> Provided records:
(* ===== verification/MessageApi.v ===== *)
(** * The sequencer's message endpoints
    (crates/synddb-sequencer/src/messages/api.rs)

    The handlers around the inbound queue and the outbound monitor.  serde_json's
    values are the class [JsonValue]; the locks are never poisoned here (no handler
    panics while it holds one), so their error replies are not modelled. *)
From S2P Require Import Prelude RustStd Net MessageQueue Outbound.

Class JsonValue := {
  json_value : Type;
  json_string : string -> json_value;                 (* [Value::String] *)
  json_parse : string -> result string json_value;    (* [serde_json::from_str] *)
  json_print : json_value -> result string string;    (* [serde_json::to_string] *)
}.

(** ** Requests and replies *)
Module GetMessagesQuery.
Record t := mk { after_id : Z; limit : Z; message_type : option string; pending_only : bool }.
Definition default_limit : Z := 100.
Definition default_pending_only : bool := true.
(** The query of an empty query string. *)
Definition default : t := mk 0 default_limit None default_pending_only.
End GetMessagesQuery.

Module InboundMessageResponse.
Record t `{JsonValue} := mk {
  id : Z;
  message_id : string;
  message_type : string;
  payload : json_value;
  sender : string;
  tx_hash : string;
  block_number : Z;
  confirmations : Z;
  timestamp : Z;
  acknowledged : bool;
}.
Definition from `{JsonValue} (m : InboundMessage.t) : t :=
  mk _ (InboundMessage.id m) (InboundMessage.message_id m) (InboundMessage.message_type m)
     (match json_parse (InboundMessage.payload m) with
      | Ok v => v
      | _ => json_string (InboundMessage.payload m)
      end)
     (InboundMessage.sender m) (InboundMessage.tx_hash m) (InboundMessage.block_number m)
     (InboundMessage.confirmations m) (InboundMessage.timestamp m) (InboundMessage.acknowledged m).
End InboundMessageResponse.

Module GetMessagesResponse.
Record t `{JsonValue} := mk {
  messages : list InboundMessageResponse.t;
  has_more : bool;
  latest_id : Z;
}.
End GetMessagesResponse.

Module AckRequest.
Record t := mk { processed : bool; note : option string }.
Definition default_processed : bool := true.
End AckRequest.
Module AckResponse.
Record t := mk { acknowledged : bool; message_id : Z }.
End AckResponse.

Module OutboundStatusResponse.
Record t := mk {
  id : Z;
  message_type : string;
  status : string;
  tx_hash : option string;
  confirmations : option Z;
  error : option string;
  first_seen_at : Z;
  updated_at : Z;
}.
Definition from (m : TrackedOutboundMessage.t) : t :=
  mk (TrackedOutboundMessage.id m) (TrackedOutboundMessage.message_type m)
     (OutboundStatus_to_string (TrackedOutboundMessage.status m)) (TrackedOutboundMessage.tx_hash m)
     (TrackedOutboundMessage.confirmations m) (TrackedOutboundMessage.error m)
     (TrackedOutboundMessage.first_seen_at m) (TrackedOutboundMessage.updated_at m).
End OutboundStatusResponse.

Module OutboundStatsResponse.
Record t := mk { stats : OutboundStats.t; monitor_active : bool }.
Definition from (s : OutboundStats.t) : t := mk s true.
End OutboundStatsResponse.

Module PushInboundRequest.
Record t `{JsonValue} := mk {
  message_id : string;
  message_type : string;
  payload : json_value;
  sender : string;
  tx_hash : string;
  block_number : Z;
  confirmations : Z;
}.
End PushInboundRequest.
Module PushInboundResponse.
Record t := mk { id : Z; message_id : string }.
End PushInboundResponse.

(** ** Handlers *)
Module MessageApiState.
Section ops.
Context `{JV : JsonValue}.

(** The queue behind its lock, and the outbound monitor's tracker when there is one. *)
Record t := mk { queue : MessageQueue.t; outbound : option OutboundTracker.t }.
Definition new : t := mk MessageQueue.new None.
Definition with_queue (q : MessageQueue.t) : t := mk q None.
Definition with_outbound (st : t) (h : OutboundTracker.t) : t := mk (queue st) (Some h).

Definition after (query : GetMessagesQuery.t) (m : InboundMessage.t) : bool :=
  GetMessagesQuery.after_id query <? InboundMessage.id m.
Definition of_type (query : GetMessagesQuery.t) (m : InboundMessage.t) : bool :=
  match GetMessagesQuery.message_type query with
  | Some t => bool_decide (InboundMessage.message_type m = t)
  | None => true
  end.

(** The messages a query selects, before the final truncation. *)
Definition selected (q : MessageQueue.t) (query : GetMessagesQuery.t) (limit : nat) : list InboundMessage.t :=
  if GetMessagesQuery.pending_only query then
    match GetMessagesQuery.message_type query with
    | None => take limit (List.filter (after query) (MessageQueue.get_pending_messages q (limit + 1)))
    | Some msg_type => List.filter (after query) (MessageQueue.get_pending_by_type q msg_type limit)
    end
  else
    take limit (List.filter (of_type query)
                  (MessageQueue.get_messages_after q (GetMessagesQuery.after_id query) (limit + 1))).

Definition get_inbound_messages (st : t) (query : GetMessagesQuery.t) : GetMessagesResponse.t :=
  let limit := Z.to_nat (Z.min (GetMessagesQuery.limit query) 1000) in
  let messages := map InboundMessageResponse.from (selected (queue st) query limit) in
  GetMessagesResponse.mk _ (take limit messages) (Nat.ltb limit (length messages)) (MessageQueue.latest_id (queue st)).

Definition get_message_by_id (st : t) (id : Z) : result (Z * string) InboundMessageResponse.t :=
  ok_or (NOT_FOUND, "Message " +:+ int_to_string id +:+ " not found")
        (InboundMessageResponse.from <$> MessageQueue.get_by_id (queue st) id).

Definition acknowledge_message (st : t) (id : Z) (request : AckRequest.t) (now : Z) : t * AckResponse.t :=
  let '(q, acknowledged) := MessageQueue.acknowledge (queue st) id now in
  (mk q (outbound st), AckResponse.mk acknowledged id).

Definition get_queue_stats (st : t) : QueueStats.t := MessageQueue.stats (queue st).

Definition push_inbound_message (st : t) (request : PushInboundRequest.t) (now : Z)
    : t * result (Z * string) PushInboundResponse.t :=
  match json_print (PushInboundRequest.payload request) with
  | Ok payload_str =>
      let '(q, id) := MessageQueue.add_message (queue st) now (PushInboundRequest.message_id request)
        (PushInboundRequest.message_type request) payload_str (PushInboundRequest.sender request)
        (PushInboundRequest.tx_hash request) (PushInboundRequest.block_number request)
        (PushInboundRequest.confirmations request) in
      (mk q (outbound st), Ok (PushInboundResponse.mk id (PushInboundRequest.message_id request)))
  | Err e => (st, Err (BAD_REQUEST, "Invalid payload JSON: " +:+ e))
  | Panic w => (st, Panic w)
  end.

Definition get_outbound_status (st : t) (id now : Z) : OutboundStatusResponse.t :=
  match (tr ← outbound st; OutboundTracker.get_status tr id) with
  | Some msg => OutboundStatusResponse.from msg
  | None =>
      OutboundStatusResponse.mk id "unknown" "unknown" None None
        (Some (match outbound st with
               | None => "Outbound monitor not configured"
               | Some _ => "Message not found"
               end)) 0 now
  end.

Definition get_outbound_stats (st : t) : OutboundStatsResponse.t :=
  match outbound st with
  | None => OutboundStatsResponse.mk OutboundStats.default false
  | Some tr => OutboundStatsResponse.from (OutboundTracker.stats tr)
  end.
End ops.
End MessageApiState.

> Task to carry out: Tally every line in these entries where the string "filter" occurs. The tally alone is the answer.

> Response area: 3